The ads, which criticize Brown's lack of oversight of child welfare, public pensions and mental health, are the work of GOP strategists Erica Hetfeld and Tiffany Grabenhorst, who on Feb. 16, 2017, incorporated a nonprofit called Priority Oregon.
Priority Oregon took a page from Our Oregon, the labor-backed political action committee that for the past 13 years has operated as a 501(c)(4) social welfare organization. That designation allows nonprofits to engage in political activity without disclosing their donors.
"We started Priority Oregon to give Oregonians the tools and information they need to demand changes from their elected officials to make Oregon a better place," Hetfeld says. "The government employee unions and environmental groups have been doing this for years, and we were finally fed up with voters only getting one side of the story.
Priority declines to identify its donors.

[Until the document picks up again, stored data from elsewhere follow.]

(* ===== verification/Scheduler.v ===== *)
(** * Cron scheduler (internal/channels/cron/scheduler.go)

    Recurring jobs are entries of the cron library, which is not part of the
    program: [CronLib] is what its [AddFunc] and [Remove] promise about the live
    entries.  One-shot jobs are timers; a timer that fires runs the job and
    then, in a later critical section, cleans up ([finish_at]), so other calls
    may come in between. *)
From Stdlib Require Import ZArith Lia Bool Ascii String List.
From stdpp Require Import base gmap strings option fin_maps list.
From S2P Require Import Prelude GoString GoTime SessionKey Models Repo Sqlite Resolver.

Local Open Scope string_scope.

(** ** The cron library *)

Class CronLib (C : Type) := {
  cl_empty : C;
  cl_add : string -> job -> C -> result string (nat * C);
  cl_remove : nat -> C -> C;
  cl_entry : C -> nat -> option job;         (* live entries: they keep firing *)
  cl_empty_entry : forall id, cl_entry cl_empty id = None;
  cl_add_new : forall spec j c id c', cl_add spec j c = Ok (id, c') -> cl_entry c id = None;
  cl_add_entry : forall spec j c id c' id', cl_add spec j c = Ok (id, c') ->
    cl_entry c' id' = if Nat.eqb id id' then Some j else cl_entry c id';
  cl_remove_entry : forall id c id',
    cl_entry (cl_remove id c) id' = if Nat.eqb id id' then None else cl_entry c id' }.

(** cronJobKey and atJobKey *)
Definition job_key (userID id : string) : string := userID +:+ ":" +:+ id.
Definition cronJobKey (j : job) : string := job_key (jb_UserID j) (jb_ID j).
Definition atJobKey (j : job) : string := job_key (jb_UserID j) (jb_ID j).

Inductive sched_error :=
| ErrMissingField
| ErrAlreadyRegistered (key : string)
| ErrSchedule (e : string)
| ErrRunAt
| ErrPast.

Definition job_complete (j : job) : bool :=
  nonempty (jb_ID j) && nonempty (jb_when j) && nonempty (jb_UserID j) && nonempty (jb_Prompt j).

(** The first job of a list with the ids is removed. *)
Fixpoint remove_first_job (userID id : string) (l : list job) : list job :=
  match l with
  | [] => []
  | j :: l' => if (jb_UserID j =? userID)%string && (jb_ID j =? id)%string then l'
               else j :: remove_first_job userID id l'
  end.

(** The optional user validator. *)
Definition validated (validator : option (string -> result string bool)) (userID : string) : bool :=
  match validator with
  | None => true
  | Some v => match v userID with Ok b => b | Err _ => false end
  end.

(** ** Recurring jobs *)

Record CronState (C : Type) := {
  sc_cron : C;
  sc_entryIDs : gmap string nat;
  sc_jobs : list job }.
Arguments sc_cron {C}. Arguments sc_entryIDs {C}. Arguments sc_jobs {C}. Arguments Build_CronState {C}.

Section cron.
Context {C : Type} `{CronLib C}.

Definition NewCron : CronState C := Build_CronState cl_empty ∅ [].

Definition register_job (j : job) (s : CronState C) : result sched_error (CronState C) :=
  match cl_add (jb_when j) j (sc_cron s) with
  | Err e => Err (ErrSchedule e)
  | Ok (id, c) => Ok (Build_CronState c (<[cronJobKey j := id]> (sc_entryIDs s)) (sc_jobs s ++ [j]))
  end.

(** One job of [LoadJobs]: skipped when incomplete, of an invalid user, or with
    an invalid schedule. *)
Definition load_job (validator : option (string -> result string bool)) (s : CronState C) (j : job)
    : CronState C :=
  if negb (job_complete j) then s
  else if negb (validated validator (jb_UserID j)) then s
  else match register_job j s with Ok s' => s' | Err _ => s end.

Definition LoadJobs (jobs : list job) (validator : option (string -> result string bool))
    (s : CronState C) : CronState C :=
  fold_left (load_job validator) jobs (Build_CronState (sc_cron s) (sc_entryIDs s) []).

Definition AddJob (j : job) (s : CronState C) : result sched_error unit * CronState C :=
  if negb (job_complete j) then (Err ErrMissingField, s)
  else
    match sc_entryIDs s !! cronJobKey j with
    | Some _ => (Err (ErrAlreadyRegistered (cronJobKey j)), s)
    | None =>
        match register_job j s with
        | Err e => (Err e, s)
        | Ok s' => (Ok tt, s')
        end
    end.

Definition RemoveJob (userID id : string) (s : CronState C) : bool * CronState C :=
  let key := job_key userID id in
  match sc_entryIDs s !! key with
  | None => (false, s)
  | Some entryID =>
      (true, Build_CronState (cl_remove entryID (sc_cron s)) (delete key (sc_entryIDs s))
               (remove_first_job userID id (sc_jobs s)))
  end.

Definition Jobs (s : CronState C) : list job := sc_jobs s.
Definition JobCount (s : CronState C) : nat := length (sc_jobs s).

Inductive cron_op := OpAdd (j : job) | OpRemove (userID id : string).

Definition cron_step (s : CronState C) (o : cron_op) : CronState C :=
  match o with
  | OpAdd j => snd (AddJob j s)
  | OpRemove u i => snd (RemoveJob u i s)
  end.

Definition op_plain (o : cron_op) : Prop :=
  match o with OpAdd j => plain (jb_UserID j) | OpRemove u _ => plain u end.

(** *** Lemmas *)

Lemma job_key_inj u i u' i' : plain u -> plain u' -> job_key u i = job_key u' i' -> u = u' /\ i = i'.
Proof. intros Hu Hu'. apply field_inj; done. Qed.

(** The jobs the scheduler reports are the ones that fire. *)
Record cron_ok (s : CronState C) : Prop := {
  co_plain : Forall (fun j => plain (jb_UserID j)) (sc_jobs s);
  co_distinct : NoDup (map cronJobKey (sc_jobs s));
  co_listed : forall k id, sc_entryIDs s !! k = Some id ->
    exists j, j ∈ sc_jobs s /\ cronJobKey j = k /\ cl_entry (sc_cron s) id = Some j;
  co_live : forall id j, cl_entry (sc_cron s) id = Some j ->
    j ∈ sc_jobs s /\ sc_entryIDs s !! cronJobKey j = Some id;
  co_registered : forall j, j ∈ sc_jobs s -> is_Some (sc_entryIDs s !! cronJobKey j) }.

Lemma key_of_job j l : NoDup (map cronJobKey l) -> j ∈ l ->
  forall j', j' ∈ l -> cronJobKey j' = cronJobKey j -> j' = j.
Proof.
  induction l as [|x l IH]; [set_solver|]. simpl. intros [Hx Hn]%list.NoDup_cons Hj j' Hj' He.
  assert (Hkey : forall y, y ∈ l -> cronJobKey y ∈ map cronJobKey l)
    by (intros y Hy; apply list_elem_of_In, in_map; by apply list_elem_of_In).
  apply elem_of_cons in Hj as [->|Hj]; apply elem_of_cons in Hj' as [->|Hj']; [done|..].
  - apply Hkey in Hj'. congruence.
  - apply Hkey in Hj. congruence.
  - eauto.
Qed.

Despite the secrecy, a few clues point to who's involved. As The Oregonian first reported, Priority Oregon's website was built by a company associated with Entek International, the Lebanon, Ore., manufacturer that has clashed with state regulators and whose executives are big Republican donors.
Many Salem insiders believe timber companies, which reliably support GOP causes and oppose Brown's environmental agenda, are key Priority donors. There's no proof of that, however. Trade associations, including homebuilders, truckers and hospitality providers, have made small contributions ($5,000 to $15,000) through their political action committees. PACs must disclose their activity in state filings, so those contributions are visible while contributions corporations and individuals make directly are not.
Records show Priority Oregon has spent over $1.5 million, and nobody except Priority knows where it came from. The benefit of the 501(c)(4) status, of course, is that donors can give secretly.
"With the exception of Nike, most corporations want to keep their names out of politics," says Pacific's Moore. "And they want to be able to do business with whoever wins."